A VCR can transmit sound and images to a TV via either the SCART cable or the classic coaxial antenna cable. When transmitting via the coaxial cable, the VCR emulates a TV transmitter: in other words, the receiver doesn’t know whether it is receiving a programme transmitted by a distant, normal transmitter or by the nearer VCR. The VCR generates a radio signal that reaches the TV via the coaxial cable. If we cut the cable, and connect the pieces of cable to two antennae, the TV will receive the audio and video signals transmitted by the VCR without any physical connection: we have achieved radio transmission. The signal transmitted is very weak, so the two antennae can be separated by only a few metres.
The following instructions should be suitable for all teachers, including those who are unfamiliar with electrical equipment. A Microsoft PowerPoint presentationw2 and a short video clipw3 are available online.
If the experiment is performed outdoors or if the classroom is close to a TV transmitter, the TV may receive signals other than those from the VCR. In this case, re-tune both the TV and the VCR. First, search for a channel on which the TV receives no signal. Then tune the output channel of the VCR to the same channel. If necessary, consult the instruction manuals. Alternatively, try the experiment in another room where the interference may be less.
Unauthorised radio transmission is strictly prohibited. Do not interpose devices such as amplifiers between the VCR and the transmitting antenna.
The simple experiment described here demonstrates the propagation of electromagnetic waves in air and, by placing the two antennae on either side of an obstruction (e.g. a book, a piece of aluminium foil or a wall), can be used to show how the waves penetrate objects.
The teacher can also demonstrate the polarisation of the waves by placing a metal grid between the two antennae. The waves cannot pass through the grid if the rods of the grid are parallel to the electric field vector (E in the figure above). However, the grid is penetrable if the rods are at right angles to the electric field vector.
Radio transmission occurs when energy is carried by electromagnetic waves. This transmission may be achieved simply by applying a high-frequency voltage to a dipole antenna with a total length similar to the wavelength of the electromagnetic waves.
VCRs generate ultra-high frequency (UHF) signals in the 470-862 MHz range; the exact frequency range depends on the European channel selectedw4. Since the wavelength (l) is related to the frequency (f) by the simple formula l = c/f (where c is the speed of light), the wavelength is in the range of 0.35-0.63 m, requiring a small antenna.
Electromagnetic waves generated by the dipole antenna are linearly polarised. The direction of the electric field (E in the figure above) is parallel to the antenna.

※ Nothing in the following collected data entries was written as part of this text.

(** X13: The loop over the snapshot runs to its end in a context with a
    positive sample size: every Playing player gives what it has, up to
    the size of the destination, the others are left alone, and slot [i]
    ends as its old value with the contributions of the players added
    one after the other, in the order of the snapshot. *)
Theorem mixPlayers_adds_every_player c (ps : list (playerImpl Src)) out :
  bitDepthInBytes c <> 0 ->
  exists out',
    mixPlayers c ps out = Some (mixedPlayer c (length out) <$> ps, out')
    /\ length out' = length out
    /\ forall i,
         out' !! i
         = (fun x => foldl (fun acc p => mixedBy c (length out) p i acc) x ps)
             <$> out !! i.
Proof. apply mixPlayers_fold. Qed.

End ChunkFacts.

(** ** One pass of the write callback *)

Lemma zeroLoop_length i k buf32 : length (zeroLoop i k buf32) = length buf32.
Proof.
  revert i buf32. induction k as [|k IH]; intros i buf32; simpl; [done|].
  rewrite IH. apply length_insert.
Qed.

Lemma zeroLoop_lookup i k buf32 j :
  zeroLoop i k buf32 !! j =
    if bool_decide (i <= j < i + k) then (fun _ => f32zero) <$> buf32 !! j
    else buf32 !! j.
Proof.
  revert i buf32. induction k as [|k IH]; intros i buf32; simpl.
  - case_bool_decide; [lia|done].
  - rewrite IH. destruct (decide (i = j)) as [->|Hne].
    + destruct (decide (j < length buf32)) as [Hj|Hj].
      * rewrite list_lookup_insert_eq by done.
        repeat case_bool_decide; try lia.
        destruct (buf32 !! j) eqn:E; [done|].
        apply lookup_ge_None in E. lia.
      * rewrite list_insert_ge by lia.
        rewrite lookup_ge_None_2 by lia.
        repeat case_bool_decide; done.
    + rewrite list_lookup_insert_ne by done.
      repeat case_bool_decide; try done; lia.
Qed.

(** Whatever [buf32] held, its front is silent before the players add
    to it, and what lies behind the front is not touched. *)
Lemma prepareBuf32_front buf32 k :
  take k (prepareBuf32 buf32 k) = replicate k f32zero
  /\ drop k (prepareBuf32 buf32 k) = drop k buf32.
Proof.
  unfold prepareBuf32. destruct (Nat.ltb_spec (length buf32) k) as [Hlt|Hge].
  - rewrite take_ge by (by rewrite length_replicate).
    rewrite !drop_ge; [done|lia|by rewrite length_replicate].
  - split; apply list_eq; intros j.
    + destruct (decide (j < k)) as [Hj|Hj].
      * rewrite lookup_take_lt by done. rewrite zeroLoop_lookup.
        rewrite lookup_replicate_2 by done.
        case_bool_decide; [|lia].
        destruct (buf32 !! j) eqn:E; [done|].
        apply lookup_ge_None in E. lia.
      * rewrite lookup_take_ge by lia.
        symmetry. apply lookup_ge_None. rewrite length_replicate. lia.
    + rewrite !lookup_drop, zeroLoop_lookup. case_bool_decide; [lia|done].
Qed.

Section CallbackFacts.
Context {Src : Type}.
Implicit Types (p : playerImpl Src) (ps : list (playerImpl Src)) (c : context).

Lemma mixPlayers_not_playing c ps out :
  Forall (fun p => state p <> playerPlay) ps -> mixPlayers c ps out = Some (ps, out).
Proof.
  induction 1 as [|p ps Hp _ IH]; simpl; [done|].
  rewrite (addBuffer_not_playing c p out Hp). by rewrite IH.
Qed.

(** X14: Every pass starts from silence: the samples handed to the stream are
    what the players of the snapshot add, one after the other, to zeros,
    whatever an earlier pass left in [buf32]; behind the samples of this
    pass [buf32] is as it was. *)
Theorem writeChunk_starts_from_silence c ps buf32 bytesToFill :
  bitDepthInBytes c <> 0 ->
  exists buf32' written,
    writeChunk c ps buf32 bytesToFill
    = Some (mixedPlayer c (bytesToFill / 4) <$> ps, buf32', written)
    /\ mixPlayers c ps (replicate (bytesToFill / 4) f32zero)
       = Some (mixedPlayer c (bytesToFill / 4) <$> ps, written)
    /\ length written = bytesToFill / 4
    /\ buf32' = written ++ drop (bytesToFill / 4) buf32
    /\ forall i, i < bytesToFill / 4 ->
         written !! i
         = Some (foldl (fun acc p => mixedBy c (bytesToFill / 4) p i acc) f32zero ps).
Proof.
  intros Hd. unfold writeChunk.
  destruct (prepareBuf32_front buf32 (bytesToFill / 4)) as [-> ->].
  destruct (mixPlayers_fold c ps (replicate (bytesToFill / 4) f32zero) Hd)
    as (out & E & Hlen & Hout).
  rewrite length_replicate in *. rewrite E.
  exists (out ++ drop (bytesToFill / 4) buf32), out.
  repeat split; try done.
  intros i Hi. rewrite Hout, lookup_replicate_2 by done. done.
Qed.

(** X15: With nobody Playing in the snapshot the pass hands silence to the
    stream and changes no player, in any context. *)
Theorem writeChunk_silent_when_nobody_plays c ps buf32 bytesToFill :
  Forall (fun p => state p <> playerPlay) ps ->
  exists buf32',
    writeChunk c ps buf32 bytesToFill
    = Some (ps, buf32', replicate (bytesToFill / 4) f32zero).
Proof.
  intros Hps. unfold writeChunk.
  destruct (prepareBuf32_front buf32 (bytesToFill / 4)) as [-> ->].
  rewrite (mixPlayers_not_playing c ps _ Hps). eauto.
Qed.

(** X17: A Playing player whose volume is zero adds nothing to a silent
    destination, and its samples leave the buffer all the same. *)
Theorem muted_player_still_consumes c p k s :
  state p = playerPlay -> bitDepthInBytes c <> 0 -> volume p = S754_zero s ->
  addBuffer c p (replicate k f32zero)
  = Some (consume c (Nat.min (length (buf p) / bitDepthInBytes c) k) p,
          replicate k f32zero,
          Nat.min (length (buf p) / bitDepthInBytes c) k).
Proof.
  intros Hs Hd Hv. rewrite (addBuffer_playing c p _ Hs Hd).
  unfold available. rewrite length_replicate. do 2 f_equal. f_equal.
  apply list_eq. intros i. rewrite mixLoop_lookup.
  case_bool_decide as Hi; [|done].
  destruct (replicate k f32zero !! i) as [x|] eqn:E; [|done].
  apply lookup_replicate in E as [-> _]. simpl. f_equal.
  unfold mixed. rewrite Hv. simpl.
  pose proof (sample_isNumber (bitDepthInBytes c) (buf p) i) as Hn.
  destruct (sample (bitDepthInBytes c) (buf p) i) as [s'| | |s' m e]; try done.
  - by destruct s', s.
  - by destruct s', s.
Qed.

End CallbackFacts.

(** * Further facts about the bytes on their way *)

Section StreamFacts.
Context {Src : Type} {HR : Reader Src} {HF : FullReader Src}.
Variable maxBufferSize : nat.
Implicit Types (p : playerImpl Src) (w : @world Src) (c : context).

(** Over a source that never fails the fill of [playImpl] does not fail,
    and it moves bytes from the front of the source to the back of the
    buffer. *)
Lemma fillLoop_moves_bytes fuel p r :
  fillLoop maxBufferSize fuel p = Some r ->
  exists p', r = Filled p'
    /\ buf p' ++ remaining (src p') = buf p ++ remaining (src p).
Proof.
  revert p. induction fuel as [|fuel IH]; intros p; simpl.
  - destruct (length (buf p) <? maxBufferSize); [done|].
    intros [= <-]. eauto.
  - destruct (length (buf p) <? maxBufferSize); [|intros [= <-]; eauto].
    pose proof (full_data (src p) maxBufferSize) as Hd.
    pose proof (full_rest (src p) maxBufferSize) as Hrest.
    pose proof (full_ok (src p) maxBufferSize) as Hok.
    destruct (Read (src p) maxBufferSize) as [[data e] s']. simpl in *.
    rewrite Hok.
    assert ((buf p ++ data) ++ remaining s' = buf p ++ remaining (src p)) as Hmove
      by (by rewrite <- app_assoc, Hd, Hrest, take_drop).
    case_bool_decide; [intros [= <-]; eauto|].
    intros E. apply IH in E as (p' & -> & Hp'). simpl in Hp'.
    exists p'. split; [done|]. by rewrite Hp'.
Qed.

The schools involved in this project recently organised a public event about the scientific, technical and social aspects of electromagnetic fields. During this event, seven projects were presented to visitors by the school students.
The event was supported by Consorzio Elettra 2000w5, which organised a national contest – Campi Elettromagnetici e Società (Electromagnetic Fields and Society) – to stimulate secondary schools to develop projects to communicate the social aspects of electromagnetism. Consorzio Elettra 2000 provided the instruments necessary to measure the electric and magnetic fields. More details about this event are available onlinew6.
The seven school projects also took part in the national contest, with one of them winning a trip to Rome.